The 3D chips feature two channels that are arranged to cross each other, keeping each cell type separate but allowing them to interact. The chips also allow for movement and the introduction of fluids.
“We grew heart muscle cells and blood vessel cells,” said Arun Sharma, PhD, a research scientist in the Board of Governors Regenerative Medicine Institute, Smidt Heart Institute, Cedars-Sinai Cancer, and the Department of Biomedical Sciences at Cedars-Sinai and senior author of the study. “The chip allows us to stretch the cells back and forth to mimic a heartbeat, and to introduce fluid to mimic the flow of blood through the heart. It’s like giving the cells a workout that strengthens the muscle cells and allows the vessel cells to form mini blood vessel-like structures.”

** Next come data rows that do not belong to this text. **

(** ** The content script: reporting and waiting for the page *)

Module ContentScript.
Import JS Str Types Content.

#[local] Notation "x <~ e ;; k" := (rbind e (fun x => k))
  (at level 61, e at next level, right associativity).

(** The variables of [main] and, of the page context, what the script
    creates in it: intervals, mutation observers, the [onReady] closures it
    attaches to a video element (one closure serves both events), timeouts
    to [waitForVideoAndReport], and the reports it has pushed. *)
Record Script := {
  currentUrl : string;
  domObserver : option nat;
  reportInterval : option nat;
  intervals : list nat;              (* intervals that are set and not cleared *)
  observers : list nat;              (* observers that are connected *)
  listeners : list nat;              (* closures attached and not removed *)
  pendingWaits : nat;                (* setTimeout(waitForVideoAndReport, 500) not fired yet *)
  nextHandle : nat;
  sent : list DurationResponse       (* sendMessage("reportDuration", _), latest first *)
}.

Definition withoutHandle (h : nat) (l : list nat) : list nat :=
  filter (fun x => negb (Nat.eqb x h)) l.

Definition stopPeriodicReporting (s : Script) : Script :=
  match reportInterval s with
  | Some h =>
      {| currentUrl := currentUrl s;
         domObserver := domObserver s;
         reportInterval := None;
         intervals := withoutHandle h (intervals s);
         observers := observers s;
         listeners := listeners s;
         pendingWaits := pendingWaits s;
         nextHandle := nextHandle s;
         sent := sent s |}
  | None => s
  end.

Definition startPeriodicReporting (s : Script) : Script :=
  let s := stopPeriodicReporting s in
  {| currentUrl := currentUrl s;
     domObserver := domObserver s;
     reportInterval := Some (nextHandle s);
     intervals := (intervals s ++ [nextHandle s])%list;
     observers := observers s;
     listeners := listeners s;
     pendingWaits := pendingWaits s;
     nextHandle := S (nextHandle s);
     sent := sent s |}.

(** [sendMessage("reportDuration", data).catch(() => {})]. *)
Definition sendReport (data : DurationResponse) (s : Script) : Script :=
  {| currentUrl := currentUrl s;
     domObserver := domObserver s;
     reportInterval := reportInterval s;
     intervals := intervals s;
     observers := observers s;
     listeners := listeners s;
     pendingWaits := pendingWaits s;
     nextHandle := nextHandle s;
     sent := data :: sent s |}.

Definition setCurrentUrl (u : string) (s : Script) : Script :=
  {| currentUrl := u;
     domObserver := domObserver s;
     reportInterval := reportInterval s;
     intervals := intervals s;
     observers := observers s;
     listeners := listeners s;
     pendingWaits := pendingWaits s;
     nextHandle := nextHandle s;
     sent := sent s |}.

Definition setListeners (l : list nat) (s : Script) : Script :=
  {| currentUrl := currentUrl s;
     domObserver := domObserver s;
     reportInterval := reportInterval s;
     intervals := intervals s;
     observers := observers s;
     listeners := l;
     pendingWaits := pendingWaits s;
     nextHandle := nextHandle s;
     sent := sent s |}.

Definition setPendingWaits (n : nat) (s : Script) : Script :=
  {| currentUrl := currentUrl s;
     domObserver := domObserver s;
     reportInterval := reportInterval s;
     intervals := intervals s;
     observers := observers s;
     listeners := listeners s;
     pendingWaits := n;
     nextHandle := nextHandle s;
     sent := sent s |}.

These “matured” cells provide a better test platform for drug toxicity studies than cells that haven’t undergone this maturation process because they more closely resemble the way adult heart cells function, Sharma said.
To demonstrate the proficiency of heart-on-a-chip as a drug-testing platform, the research team, including lead author and postdoctoral fellow Maedeh Mozneb, PhD, subjected the heart chip to a chemotherapy drug called a VEGFR/PDGFR-inhibiting tyrosine kinase inhibitor, which is known to have adverse effects on heart muscle and blood vessel cells. Damage was observed to both cell types in the heart chips.
If future studies continue to show good results, heart-on-a-chip technology could significantly reduce drug development costs and improve the rate at which new therapies become available.
Another future possibility for these heart chips is the creation of patient-specific chips to personalize cancer treatment.
“If a patient with cancer might receive a treatment that could have adverse effects on their heart, we can create induced pluripotent stem cells from a small sample of their blood,” Sharma said. “We can turn those stem cells into heart muscle and blood vessel cells and put them on a chip that will serve as a personalized avatar for how that person’s heart might react to the treatment. This is one of the most exciting applications of this technology, truly advancing personalized medicine at Cedars-Sinai.”